Dengan mewajibkan semua produk tembakau, menggunakan kemasan polos, maka Australia dituding telah melanggar pasal XXIII dari General Agreement on Tariffs and Trade (GATT) 1994.
Selain itu, kebijakan Australia juga dianggap bertentangan dengan 3 ketentuan WTO, yakni Understandings on rules and procedures governing the settlement of dispute; agreement on trade-related aspects of intellectual property rights; dan agreement on technical barriers to trade.
Gugatan ini bukan diajukan Indonesia.

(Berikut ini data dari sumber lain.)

(* ===== verification/Clock.v ===== *)
(** * The clock reading of line 94: [int(round(time.time() * 1000))]

    [time.time()] returns a positive binary64 value; the handler
    multiplies it by [1000] in binary64 and rounds the product to an
    integer with Python's [round] (ties to even).  A binary64 value is
    written [f_man * 2^f_exp] with an integer [f_man]; the product keeps
    the exponent and rounds its integer significand to 53 bits with the
    reference rounding [rne_ref] of [Nonce] (overflow and subnormals do
    not arise for clock readings).  [time_clock] turns a stream of
    [time.time()] readings into the integer readings the handler's world
    uses ([w_clock], read by [epoch_ms]).

    The stamp is within half a millisecond, plus the rounding of the
    product, of the exact [1000 * t], and it does not decrease when
    [time.time()] does not go back ([f64_le]): both roundings commute with
    scaling by a power of two, so readings of different exponents are
    compared at the smaller one.  The records an invocation sends
    therefore carry non-decreasing timestamps. *)

From stdpp Require Import base list sorting strings.
From Stdlib Require Import String ZArith Lia.
From S2P Require Import Prelude PyStr PyVal Nonce LogsApi Handler.

(** A binary64 value [f_man * 2^f_exp]. *)
Record f64 := mkF64 { f_man : Z; f_exp : Z }.

(** [x * k] in binary64, for an integer [k] that is a binary64 value. *)
Definition f64_mul_int (x : f64) (k : Z) : f64 := mkF64 (rne_ref (f_man x * k)) (f_exp x).

(** [round(x)] of a float ([float.__round__] without [ndigits]): the
    nearest integer, the even one on a tie. *)
Definition py_round (x : f64) : Z :=
  if (0 <=? f_exp x)%Z then (f_man x * 2 ^ f_exp x)%Z
  else (round_half_even (f_man x) (2 ^ (- f_exp x)) / 2 ^ (- f_exp x))%Z.

(** Line 94: [int(round(time.time() * 1000))] for the reading [t]. *)
Definition epoch_ms_of (t : f64) : Z := py_round (f64_mul_int t 1000).

(** The integer clock of the world for a stream of [time.time()] readings. *)
Definition time_clock (readings : nat -> f64) : nat -> Z := fun i => epoch_ms_of (readings i).

(** The order of binary64 values ([<=] on floats), compared at the
    smaller of the two exponents. *)
Definition f64_le (x y : f64) : Prop :=
  let e := Z.min (f_exp x) (f_exp y) in
  (f_man x * 2 ^ (f_exp x - e) <= f_man y * 2 ^ (f_exp y - e))%Z.

(** The timestamps of the records the [PutLogEvents] requests of a trace send. *)
Definition put_stamps (entries : list (ApiCall * ApiResult)) : list Z :=
  mjoin (map (fun e => match e.1 with PutLogEvents _ _ evs _ => map timestamp evs | _ => [] end) entries).

(** ** Rounding to a multiple *)

Section RoundHalfEven.
Context (u : Z) (Hu : (0 < u)%Z).

Lemma rhe_cases (m : Z) :
  round_half_even m u = (m / u * u)%Z \/ round_half_even m u = ((m / u + 1) * u)%Z.
Proof.
  unfold round_half_even.
  destruct (2 * (m mod u) <? u)%Z; [by left|]. destruct (u <? 2 * (m mod u))%Z; [by right|].
  destruct (Z.even (m / u)); [by left|by right].
Qed.

Lemma rhe_err (m : Z) : (2 * Z.abs (round_half_even m u - m) <= u)%Z.
Proof.
  pose proof (Z.div_mod m u ltac:(lia)) as Hdm. pose proof (Z.mod_pos_bound m u Hu) as Hb.
  unfold round_half_even.
  destruct (Z.ltb_spec (2 * (m mod u)) u), (Z.ltb_spec u (2 * (m mod u)));
    [..|destruct (Z.even (m / u))]; lia.
Qed.

Lemma rhe_multiple (m : Z) : exists k, round_half_even m u = (k * u)%Z.
Proof. destruct (rhe_cases m) as [H|H]; rewrite H; eauto. Qed.

Lemma rhe_mono (m1 m2 : Z) : (m1 <= m2)%Z -> (round_half_even m1 u <= round_half_even m2 u)%Z.
Proof.
  intros Hle. destruct (Z.eq_dec m1 m2) as [->|Hne]; [lia|].
  pose proof (rhe_err m1). pose proof (rhe_err m2).
  destruct (rhe_multiple m1) as [k1 H1], (rhe_multiple m2) as [k2 H2]. rewrite H1, H2 in *.
  destruct (Z.le_gt_cases k1 k2) as [Hk|Hk]; [nia|].
  assert (((k1 - k2) * u >= u)%Z) by nia. lia.
Qed.

Lemma rhe_le_multiple (m c : Z) : (c mod u = 0)%Z -> (m <= c)%Z -> (round_half_even m u <= c)%Z.
Proof.
  intros Hc Hm. pose proof (Z.div_mod c u ltac:(lia)) as Hdc. rewrite Hc, Z.add_0_r in Hdc.
  pose proof (rhe_err m). destruct (rhe_multiple m) as [k Hk]. rewrite Hk in *.
  destruct (Z.le_gt_cases k (c / u)) as [Hle|Hgt]; [nia|].
  assert ((k * u >= u * (c / u) + u)%Z) by nia. lia.
Qed.

Lemma rhe_ge_multiple (m c : Z) : (c mod u = 0)%Z -> (c <= m)%Z -> (c <= round_half_even m u)%Z.
Proof.
  intros Hc Hm. pose proof (Z.div_mod c u ltac:(lia)) as Hdc. rewrite Hc, Z.add_0_r in Hdc.
  pose proof (rhe_err m). destruct (rhe_multiple m) as [k Hk]. rewrite Hk in *.
  destruct (Z.le_gt_cases (c / u) k) as [Hle|Hgt]; [nia|].
  assert ((k * u + u <= u * (c / u))%Z) by nia. lia.
Qed.

Lemma rhe_of_multiple (m : Z) : (m mod u = 0)%Z -> round_half_even m u = m.
Proof.
  intros Hm. pose proof (Z.div_mod m u ltac:(lia)) as Hdm. unfold round_half_even. rewrite Hm.
  destruct (Z.ltb_spec (2 * 0) u); lia.
Qed.

Lemma rhe_scale (m c : Z) : (0 < c)%Z -> round_half_even (m * c) (u * c) = (round_half_even m u * c)%Z.
Proof.
  intros Hc. unfold round_half_even.
  rewrite Z.div_mul_cancel_r, Z.mul_mod_distr_r by lia.
  destruct (Z.ltb_spec (2 * (m mod u)) u), (Z.ltb_spec (2 * (m mod u * c)) (u * c)); try nia;
    destruct (Z.ltb_spec u (2 * (m mod u))), (Z.ltb_spec (u * c) (2 * (m mod u * c))); nia.
Qed.
End RoundHalfEven.

(** ** Rounding to 53 bits and to an integer *)

Lemma pow2_mod (a b : Z) : (0 <= b <= a)%Z -> (2 ^ a mod 2 ^ b = 0)%Z.
Proof.
  intros Hab. replace a with (b + (a - b))%Z by lia. rewrite Z.pow_add_r, Z.mul_comm by lia.
  apply Z.mod_mul. apply Z.pow_nonzero; lia.
Qed.

Lemma rne_ref_nonneg (m : Z) : (0 <= m)%Z -> (0 <= rne_ref m)%Z.
Proof.
  intros Hm. unfold rne_ref. apply rhe_ge_multiple; [apply Z.pow_pos_nonneg; lia|apply Z.mod_0_l|lia].
  apply Z.pow_nonzero; lia.
Qed.

Lemma rne_ref_mono (m1 m2 : Z) : (0 <= m1 <= m2)%Z -> (rne_ref m1 <= rne_ref m2)%Z.
Proof.
  intros Hm. unfold rne_ref.
  set (s1 := Z.max 0 (Z.log2 m1 + 1 - 53)). set (s2 := Z.max 0 (Z.log2 m2 + 1 - 53)).
  assert (Hl : (Z.log2 m1 <= Z.log2 m2)%Z) by (apply Z.log2_le_mono; lia).
  destruct (Z.eq_dec s1 s2) as [Hs|Hs].
  { rewrite Hs. apply rhe_mono; [apply Z.pow_pos_nonneg; lia|lia]. }
  assert (Hpos : (0 < m2)%Z) by (destruct (Z.eq_dec m2 0) as [E|]; [subst s2; rewrite E in Hs; subst s1;
    assert (m1 = 0)%Z by lia; subst m1; done|lia]).
  destruct (Z.log2_spec m2 Hpos) as [Hlo Hhi].
  assert (Hs12 : (s1 < s2 /\ s2 = Z.log2 m2 - 52)%Z) by lia.
  apply (Z.le_trans _ (2 ^ Z.log2 m2)).
  - apply rhe_le_multiple; [apply Z.pow_pos_nonneg; lia|apply pow2_mod; lia|].
    destruct (Z.eq_dec m1 0) as [->|Hm1]; [apply Z.pow_nonneg; lia|].
    destruct (Z.log2_spec m1 ltac:(lia)) as [_ Hhi1].
    apply Z.lt_le_incl, (Z.lt_le_trans _ _ _ Hhi1). apply Z.pow_le_mono_r; lia.
  - apply rhe_ge_multiple; [apply Z.pow_pos_nonneg; lia|apply pow2_mod; lia|lia].
Qed.

(** The product of a significand below [2^53] by [1000] is rounded by at
    most [2^9]. *)
Lemma rne_ref_err (m : Z) : (0 <= m < 2 ^ 63)%Z -> (2 * Z.abs (rne_ref m - m) <= 2 ^ 10)%Z.
Proof.
  intros Hm. unfold rne_ref.
  assert (Hs : (Z.max 0 (Z.log2 m + 1 - 53) <= 10)%Z).
  { destruct (Z.eq_dec m 0) as [->|Hm0]; [cbn; lia|].
    assert (Z.log2 m < 63)%Z by (apply Z.log2_lt_pow2; lia). lia. }
  pose proof (rhe_err (2 ^ Z.max 0 (Z.log2 m + 1 - 53)) ltac:(apply Z.pow_pos_nonneg; lia) m).
  pose proof (Z.pow_le_mono_r 2 _ _ ltac:(lia) Hs). lia.
Qed.

(** Both roundings commute with scaling by a power of two: they depend
    on the value of a float, not on how it is written. *)
Lemma rne_ref_scale (X k : Z) : (0 <= X)%Z -> (0 <= k)%Z -> rne_ref (X * 2 ^ k) = (rne_ref X * 2 ^ k)%Z.
Proof.
  intros HX Hk. destruct (Z.eq_dec X 0) as [->|HX0]; [done|].
  unfold rne_ref. rewrite Z.log2_mul_pow2 by lia.
  pose proof (Z.log2_nonneg X).
  destruct (Z.leb_spec 53 (Z.log2 X + 1)).
  - replace (Z.max 0 (k + Z.log2 X + 1 - 53)) with (Z.max 0 (Z.log2 X + 1 - 53) + k)%Z by lia.
    rewrite Z.pow_add_r by lia. apply rhe_scale; [apply Z.pow_pos_nonneg|apply Z.pow_pos_nonneg]; lia.
  - replace (Z.max 0 (Z.log2 X + 1 - 53)) with 0%Z by lia. rewrite !rhe_of_multiple; try lia.
    + apply Z.mod_1_r.
    + destruct (Z.max_spec 0 (k + Z.log2 X + 1 - 53)) as [[Hs ->]|[_ ->]].
      * assert (Hp : (2 ^ k = 2 ^ (52 - Z.log2 X) * 2 ^ (k + Z.log2 X + 1 - 53))%Z)
          by (rewrite <- Z.pow_add_r by lia; f_equal; lia).
        rewrite Hp, Z.mul_assoc. apply Z.mod_mul. apply Z.pow_nonzero; lia.
      * apply Z.mod_1_r.
Qed.

Lemma py_round_scale (Y e k : Z) : (0 <= k)%Z -> py_round (mkF64 (Y * 2 ^ k) (e - k)) = py_round (mkF64 Y e).
Proof.
  intros Hk. unfold py_round. cbn [f_man f_exp].
  destruct (Z.leb_spec 0 (e - k)), (Z.leb_spec 0 e); try lia.
  - rewrite <- Z.mul_assoc, <- Z.pow_add_r by lia. by replace (k + (e - k))%Z with e by lia.
  - replace k with ((k - e) + e)%Z at 1 by lia. rewrite Z.pow_add_r, Z.mul_assoc by lia.
    replace (- (e - k))%Z with (k - e)%Z by lia.
    rewrite rhe_of_multiple; [|apply Z.pow_pos_nonneg; lia|].
    2: { rewrite <- Z.mul_assoc, (Z.mul_comm (2 ^ (k - e))), Z.mul_assoc. apply Z.mod_mul, Z.pow_nonzero; lia. }
    rewrite <- Z.mul_assoc, (Z.mul_comm (2 ^ (k - e))), Z.mul_assoc.     rewrite Z.div_mul by (apply Z.pow_nonzero; lia). lia.
  - replace (- (e - k))%Z with (- e + k)%Z by lia. rewrite Z.pow_add_r by lia.
    rewrite rhe_scale by (apply Z.pow_pos_nonneg; lia).
    rewrite Z.div_mul_cancel_r; [done|apply Z.pow_nonzero; lia..].
Qed.

Lemma py_round_mono (X1 X2 e : Z) : (X1 <= X2)%Z -> (py_round (mkF64 X1 e) <= py_round (mkF64 X2 e))%Z.
Proof.
  intros Hle. unfold py_round. cbn [f_man f_exp].
  destruct (Z.leb_spec 0 e).
  - apply Z.mul_le_mono_nonneg_r; [apply Z.pow_nonneg|]; lia.
  - apply Z.div_le_mono; [apply Z.pow_pos_nonneg; lia|]. apply rhe_mono; [apply Z.pow_pos_nonneg|]; lia.
Qed.

Lemma py_round_err (X e : Z) : (e < 0)%Z ->
  (2 * Z.abs (py_round (mkF64 X e) * 2 ^ (- e) - X) <= 2 ^ (- e))%Z.
Proof.
  intros He. unfold py_round. cbn [f_man f_exp]. destruct (Z.leb_spec 0 e); [lia|].
  assert (Hu : (0 < 2 ^ (- e))%Z) by (apply Z.pow_pos_nonneg; lia).
  destruct (rhe_multiple (2 ^ (- e)) X) as [k Hk]. pose proof (rhe_err _ Hu X) as Herr. rewrite Hk in *.
  rewrite Z.div_mul by lia. exact Herr.
Qed.

Lemma epoch_ms_of_mono (t1 t2 : f64) :
  f_exp t1 = f_exp t2 -> (0 <= f_man t1 <= f_man t2)%Z -> (epoch_ms_of t1 <= epoch_ms_of t2)%Z.
Proof.
  intros He Hm. unfold epoch_ms_of, f64_mul_int. rewrite He.
  apply py_round_mono, rne_ref_mono. lia.
Qed.

Lemma epoch_ms_of_scale (t : f64) (k : Z) : (0 <= f_man t)%Z -> (0 <= k)%Z ->
  epoch_ms_of (mkF64 (f_man t * 2 ^ k) (f_exp t - k)) = epoch_ms_of t.
Proof.
  intros Hm Hk. unfold epoch_ms_of, f64_mul_int. cbn [f_man f_exp].
  replace (f_man t * 2 ^ k * 1000)%Z with (f_man t * 1000 * 2 ^ k)%Z by ring.
  rewrite rne_ref_scale by lia. by rewrite py_round_scale.
Qed.

(** The stamp does not decrease when the reading does not, whatever the
    exponents of the two readings. *)
Lemma epoch_ms_of_le (t1 t2 : f64) :
  (0 <= f_man t1)%Z -> f64_le t1 t2 -> (epoch_ms_of t1 <= epoch_ms_of t2)%Z.
Proof.
  unfold f64_le. set (e := Z.min (f_exp t1) (f_exp t2)). intros Hm Hle.
  assert (H1 : (0 <= f_exp t1 - e)%Z) by lia. assert (H2 : (0 <= f_exp t2 - e)%Z) by lia.
  assert (Hp1 : (0 < 2 ^ (f_exp t1 - e))%Z) by (apply Z.pow_pos_nonneg; lia).
  assert (Hp2 : (0 < 2 ^ (f_exp t2 - e))%Z) by (apply Z.pow_pos_nonneg; lia).
  assert (Hm2 : (0 <= f_man t2)%Z) by nia.
  rewrite <- (epoch_ms_of_scale t1 (f_exp t1 - e)), <- (epoch_ms_of_scale t2 (f_exp t2 - e)) by done.
  apply epoch_ms_of_mono; cbn [f_man f_exp]; [lia|nia].
Qed.

(** ** The stamps of the loop *)

Lemma put_chain_stamps (g n : string) (clock : nat -> Z) i tok ms entries out :
  put_chain g n clock i tok ms entries out -> put_stamps entries = map clock (seq i (List.length entries)).
Proof.
  assert (Hcons : forall e es, put_stamps (e :: es) =
    ((match e.1 with PutLogEvents _ _ evs _ => map timestamp evs | _ => [] end) ++ put_stamps es)%list)
    by reflexivity.
  induction 1 as [|? ? ? ? ? ? ? ? ? ? ? IH| | |]; rewrite ?Hcons; cbn -[put_stamps]; [done|by rewrite IH|done..].
Qed.

Lemma sorted_map_seq (clock : nat -> Z) (i k : nat) :
  (forall j, (clock j <= clock (S j))%Z) -> Sorted Z.le (map clock (seq i k)).
Proof.
  intros Hmono. revert i. induction k as [|k IH]; intros i; cbn; [constructor|].
  constructor; [apply IH|]. destruct k; cbn; constructor. apply Hmono.
Qed.

(** C24: accuracy of the stamp.  For a reading [t = m * 2^e] of
    [time.time()] with a 53-bit significand and a negative exponent, the
    stamp [int(round(t * 1000))] differs from the exact [1000 * t] by at
    most half a millisecond plus [2^9 * 2^e] (the rounding of the float
    product): [2^-13] ms for readings of the years 2004 to 2038. *)
Theorem epoch_ms_accuracy (t : f64) :
  (0 <= f_man t < 2 ^ 53)%Z -> (f_exp t < 0)%Z ->
  (2 * Z.abs (epoch_ms_of t * 2 ^ (- f_exp t) - 1000 * f_man t) <= 2 ^ (- f_exp t) + 2 ^ 10)%Z.
Proof.
  intros Hm He. unfold epoch_ms_of, f64_mul_int.
  assert (Hp : (0 <= f_man t * 1000 < 2 ^ 63)%Z).
  { replace (2 ^ 63)%Z with (2 ^ 53 * 1024)%Z by reflexivity. nia. }
  pose proof (rne_ref_err _ Hp) as H1. pose proof (py_round_err (rne_ref (f_man t * 1000)) _ He) as H2.
  lia.
Qed.

Section Stamps.
Context {Svc : Type} `{!LogsClient Svc}.

(** C23: chronological records.  When the world's clock is line 94
    applied to non-negative [time.time()] readings that do not go back
    (compared as floats, whatever their exponents), the records the loop
    sends, from any message list and any token, whatever the service
    answers, carry non-decreasing timestamps, in the order of the calls. *)
Theorem put_messages_chronological (g n : string) (ms : list pyval) (tok : option string)
    (w : World Svc) (readings : nat -> f64) :
  w_clock w = time_clock readings ->
  (forall j, 0 <= f_man (readings j))%Z ->
  (forall j, f64_le (readings j) (readings (S j))) ->
  exists new, w_calls (put_messages g n ms tok w).2 = (w_calls w ++ new)%list /\
    Sorted Z.le (put_stamps new).
Proof.
  intros Hclk Hpos Hle.
  destruct (put_messages_trace g n ms tok w) as (entries & Hc & Hch).
  exists entries. split; [exact Hc|]. rewrite (put_chain_stamps _ _ _ _ _ _ _ _ Hch), Hclk.
  apply sorted_map_seq. intros j. by apply epoch_ms_of_le.
Qed.
End Stamps.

Negara-negara produsen rokok lainnya, seperti Honduras, Republik Dominika, Ukraina dan Kuba, juga ikut mengadukan Australia ke WTO.
Direktur Jenderal Kerja Sama Perdagangan Internasional, Bachrul Chairi, mengatakan, kebijakan yang diterapkan Australia sejak 1 Desember 2012 itu telah merugikan Indonesia. Pembicaraan bilateral terkait masalah ini menemui jalan buntu. Pengaduan ke WTO sebagai langkah terakhir yang harus ditempuh.
“Proses litigasi di WTO ini ditempuh setelah upaya pendekatan bilateral yang dilakukan Indonesia tidak membawa hasil,” kata Bachrul, di Jakarta, Selasa (14/10).
Selain Australia, beberapa negara lain yakni Selandia Baru dan Irlandia juga berencana menerapkan kebijakan serupa dengan Australia.
“Kasus ini lebih dari sekadar sengketa bisnis karena menyangkut masalah prinsip dalam tata perdagangan dunia. Hal ini yang membuat banyak negara anggota WTO tertarik untuk berpartisipasi sebagai pihak ketiga,” tegas Bachrul.
Indonesia adalah penghasil produk tembakau terbesar ke enam dan penghasil daun tembakau terbesar ke-13 di dunia. Industri rokok menyerap tenaga kerja lebih dari 6 juta jiwa.